Thursday, August 30, 2007
CHARLOTTE, N.C. (AP) -- For starters, the final exhibition game is usually a race to exchange your helmet and shoulder pads for a baseball cap so you can watch the reserves compete for the final few roster spots.
Things are different for Carolina Panthers defensive tackle Maake Kemoeatu. He wants to play -- and play a lot -- Thursday night against the Pittsburgh Steelers so he can go up against his younger brother Chris for the first time since they were college teammates at Utah.
"Don't be surprised if a fight doesn't break out out there," Kemoeatu said. "My mom is supposed to be in town to watch the game. She told me not to beat up on my brother too much."
While Maake Kemoeatu starts for the Panthers, his brother is a reserve guard for the Steelers. Last season Carolina also faced Pittsburgh in the final preseason game, but the Panthers pulled the starters after one series and brother versus brother never happened.
"Last year we lost to them so he was the one talking. So hopefully this year we get the edge on them and hopefully get the win," Chris Kemoeatu said.
The Kemoeatu brothers may be the only ones who remember Carolina won last year's exhibition finale. Thursday's game will be best remembered for what backups play well enough to survive Saturday's cutdown from 75 players to 53.
"These guys are pursuing dreams that they've been dreaming about for an extremely long time," Steelers coach Mike Tomlin said. "You can sympathize with that. You have an understanding of what its about."
It's been a hectic week for the Steelers, with only three days to prepare after Sunday's 27-13 win over Philadelphia.
Tomlin said the starters will play about a quarter against the Panthers, but Ben Roethlisberger might play less than that after throwing for 247 yards and an interception against the Eagles.
Receiver Hines Ward (broken nose) may sit out, while Willie Parker, who has only 14 carries in the preseason after missing two weeks of camp with a sore knee, should get some work.
It will also mark the final chance to audition for roles on the starting offensive line, which Tomlin has refused to identify. Kemoeatu, who has been working with the second team at right guard, could get a boost if he knocks his 345-pound brother to the ground a few times.
"It'll be a good matchup," Maake Kemoeatu said. "He knows what I like to do and I know what he likes to do. So I'll try to change it up and try to do something that's not in my character, maybe a little shove after the play or something. But it will be fun going up against him."
The Panthers' defensive line did little in last week's 24-7 loss to New England. Tom Brady had plenty of time to throw and led the Patriots on three scoring drives against Carolina's first-team defense.
The Panthers' offense has also struggled, but expect to see little of the starters Thursday. Jake Delhomme, who grabbed his side in practice Sunday, did little in practice the next two days, although coach John Fox said it's not a serious injury.

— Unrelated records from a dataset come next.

(* ===== verification/Entities.v ===== *)
(** * Named character references

    The table of the HTML standard as the [html] package has it: the name with its
    semicolon where it takes one, and its one or two code points.  The package
    leaves out the two names whose replacement is longer than the reference. *)

From S2P Require Import Prelude.

Local Open Scope Z_scope.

Backup David Carr isn't expected to play much because of a toe injury, so it's unlikely the Panthers' first-team offense will get much chance to turn things around this week. Carolina's starters have scored one touchdown in two games.
But it will be a big night for undrafted rookie Dalton Bell, who was promoted from fourth-string when Brett Basanez suffered a season-ending wrist injury last week.
Until this week, Bell was best known for his quarterbacks coach at Division II West Texas A&M: former NFL washout Ryan Leaf. Now Bell will be trying to persuade coach John Fox to carry three quarterbacks.
"For me it was helping him with his fundamentals, especially if he wanted to play at the next level," Leaf said in Wednesday in a telephone interview. "He's got a strong arm. He's big and he's physically intimidating for a quarterback. He works his tail off."
Bell and Steelers third-stringer Brian St. Pierre will likely be taking the final few snaps Thursday night when the lone concern will be determining the final few roster spots on both teams.
Only the Kemoeatu brothers will be worried about the score.
"We always got into it when we were kids," Maake Kemoeatu said. "He always wanted to be better than me, and I always wanted to make sure he wasn't better than me. It'll be a good race.
"The winner buys the other guy dinner, so it'll be a pretty expensive dinner he'll be buying me."